My Grandmother's Dash



November, 2006. That was just yesterday to me. Tomorrow I'm driving to Iowa to intercept the hospice people who are coming in to talk to my mother, I'm not so sure my mom should give up her fight yet. My mom, is not so sure. Six years ago this month it was my grandmother's fight. My mom had just put my grandmother, Reba Davison, in a nursing home because my grandmother refused to take her medications...that's right, grandma was off her meds...which these days would qualify as some stupid reality show...TONITE, on MTV...GRANDMA'S OFF HER MEDS...Grandma Reba takes on Hell's Angels at Walgreens while waiting for her XANAX refill with hilarious results...they'd probably air it right after that other cute reality show, Jersey Shore...
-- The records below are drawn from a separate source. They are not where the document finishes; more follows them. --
(* ===== verification/StringData.v ===== *)
(** * Strings and binary values: equality, order and searches (string_data.hpp, string_data.cpp, binary_data.hpp)

    A value is null or a list of bytes, as unsigned characters.  The operators of
    [StringData] and [BinaryData] have the same definitions. *)

From S2P Require Import Prelude Bytes Blobs.

(** [memcmp] of the first [n] bytes: negative, zero or positive. *)
Fixpoint memcmp (n : nat) (a b : list Z) : Z :=
  match n, a, b with
  | S n, x :: a, y :: b => if x <? y then -1 else if y <? x then 1 else memcmp n a b
  | _, _, _ => 0
  end.

(** [operator==] and the other comparisons. *)
Definition sd_eq (a b : BinaryData) : bool :=
  (bd_size a =? bd_size b)%nat && Bool.eqb (bd_is_null a) (bd_is_null b) && bool_decide (bd_data a = bd_data b).

Definition sd_less (a b : BinaryData) : bool :=
  if bd_is_null a || bd_is_null b then bd_is_null a && negb (bd_is_null b)
  else
    let cmp := memcmp (Nat.min (bd_size a) (bd_size b)) (bd_data a) (bd_data b) in
    if (cmp =? 0) && (bd_size a <? bd_size b)%nat then true else cmp <? 0.

Definition sd_greater (a b : BinaryData) : bool := sd_less b a.
Definition sd_less_equal (a b : BinaryData) : bool := negb (sd_less b a).
Definition sd_greater_equal (a b : BinaryData) : bool := negb (sd_less a b).

Definition begins_with (s d : BinaryData) : bool :=
  if bd_is_null s && negb (bd_is_null d) then false
  else (bd_size d <=? bd_size s)%nat && bool_decide (take (bd_size d) (bd_data s) = bd_data d).

Definition ends_with (s d : BinaryData) : bool :=
  if bd_is_null s && negb (bd_is_null d) then false
  else (bd_size d <=? bd_size s)%nat && bool_decide (drop (bd_size s - bd_size d) (bd_data s) = bd_data d).

(** [std::search]: the first place in [l] where [d] begins. *)
Fixpoint std_search (l d : list Z) (i : nat) : option nat :=
  if bool_decide (take (length d) l = d) then Some i
  else match l with [] => None | _ :: l => std_search l d (S i) end.

Definition contains (s d : BinaryData) : bool :=
  if bd_is_null s && negb (bd_is_null d) then false
  else (bd_size d =? 0)%nat || match std_search (bd_data s) (bd_data d) 0 with Some _ => true | None => false end.

(** The search with a table of distances; [p] is the place of the last byte of the candidate. *)
Fixpoint charmap_loop (fuel : nat) (charmap : Z -> Z) (l d : list Z) (p : nat) : option bool :=
  match fuel with
  | O => None
  | S fuel =>
      if (p <? length l)%nat then
        let c := nth p l 0 in
        let needle_size := length d in
        if (c =? nth (needle_size - 1) d 0) && bool_decide (take needle_size (drop (p + 1 - needle_size) l) = d) then Some true
        else if charmap c =? 0 then charmap_loop fuel charmap l d (p + needle_size)
        else charmap_loop fuel charmap l d (p + Z.to_nat (charmap c))
      else Some false
  end.

Definition contains_charmap (s d : BinaryData) (charmap : Z -> Z) : option bool :=
  if bd_is_null s && negb (bd_is_null d) then Some false
  else if (bd_size d =? 0)%nat then Some true
  else charmap_loop (S (bd_size s)) charmap (bd_data s) (bd_data d) (bd_size d - 1).

(** ** Wildcards *)

Definition star : Z := 42.
Definition question : Z := 63.

(** [while (p1 + p != text.size() && (text[p1 + p] & 0xc0) == 0x80) ++p]: the bytes that
    continue a character of several bytes. *)
Fixpoint continuation (l : list Z) : nat :=
  match l with
  | x :: l => if Z.land x 0xc0 =? 0x80 then S (continuation l) else O
  | [] => O
  end.

(** The places to come back to, the last one first: [textpos] with [patternpos]. *)
Definition backtrack : Type := list (nat * nat).

Inductive like_result := LDone (b : bool) | LNext (p1 p2 : nat) (stack : backtrack).

Definition no_match (text : list Z) (p1 : nat) (stack : backtrack) : like_result :=
  match stack with
  | [] => LDone false
  | _ :: rest =>
      let stack := if (p1 =? length text)%nat then rest else stack in
      match stack with
      | [] => LDone false
      | (t, q) :: rest => LNext (S t) q ((S t, q) :: rest)
      end
  end.

(** One round of the loop of [matchlike], with the pattern in the other case if there is one. *)
Definition like_step (text pattern : list Z) (alternate : option (list Z)) (p1 p2 : nat) (stack : backtrack) : like_result :=
  let pat := nth p2 pattern 0 in
  if (p1 =? length text)%nat then
    if (p2 =? length pattern)%nat then LDone true
    else if (Z.of_nat p2 =? u64 (Z.of_nat (length pattern) - 1)) && (pat =? star) then LDone true
    else no_match text p1 stack
  else if (p2 =? length pattern)%nat then no_match text p1 stack
  else if pat =? star then LNext p1 (S p2) ((p1, S p2) :: stack)
  else
    let c := nth p1 text 0 in
    if pat =? question then
      if Z.land c 0x80 =? 0 then LNext (S p1) (S p2) stack
      else LNext (p1 + (1 + continuation (drop (S p1) text))) (S p2) stack
    else if pat =? c then LNext (S p1) (S p2) stack
    else if match alternate with Some a => nth p2 a 0 =? c | None => false end then LNext (S p1) (S p2) stack
    else no_match text p1 stack.

Fixpoint like_loop (fuel : nat) (text pattern : list Z) (alternate : option (list Z)) (p1 p2 : nat) (stack : backtrack) : option bool :=
  match fuel with
  | O => None
  | S fuel =>
      match like_step text pattern alternate p1 p2 stack with
      | LDone b => Some b
      | LNext p1 p2 stack => like_loop fuel text pattern alternate p1 p2 stack
      end
  end.

Definition matchlike (fuel : nat) (text pattern : list Z) : option bool := like_loop fuel text pattern None 0 0 [].
Definition matchlike_ins (fuel : nat) (text pattern_upper pattern_lower : list Z) : option bool := like_loop fuel text pattern_upper (Some pattern_lower) 0 0 [].

Definition like (fuel : nat) (s d : BinaryData) : option bool :=
  match s, d with
  | Some text, Some pattern => matchlike fuel text pattern
  | _, _ => Some (bd_is_null s && bd_is_null d)
  end.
Or not. Wrong demographics. But then again...my grandma probably was tough enough to take on the Angels if she had really wanted to...(as long as it didn't interfere with Lawrence Welk on the tube)...My grandma was a fighter. She had to be to survive in her household. She was the eighth child of nine kids (and she outlived them all) and raised in a very poor Quaker household with no car, and at times, no horse. I use to ask my grandmother about the depression but she always told me the same thing, she barely noticed it. She was already so poor, it didn't matter. But she survived the depression, and then married, and was widowed, with two young children. After my grandfather's death, they lost everything, the income, the home they stayed in...so my grandmother went back to work, raised my mom and uncle, and saved enough to send them to college. How did she do that? That's what the IRS wanted to know. They actually audited her a couple of years in a row during the 50's, but I'll tell you how she did it, it was no secret. She worked her butt off, saved every cent she could, and demanded nothing but the best out of her kids. And then, after my mom graduated, my grandmother did something very unusual for women in their 50's in 1962...SHE went to college. It was so unusual for that time that she was actually a front page article in the Mason City, Iowa paper...something to the effect of "old lady goes to college."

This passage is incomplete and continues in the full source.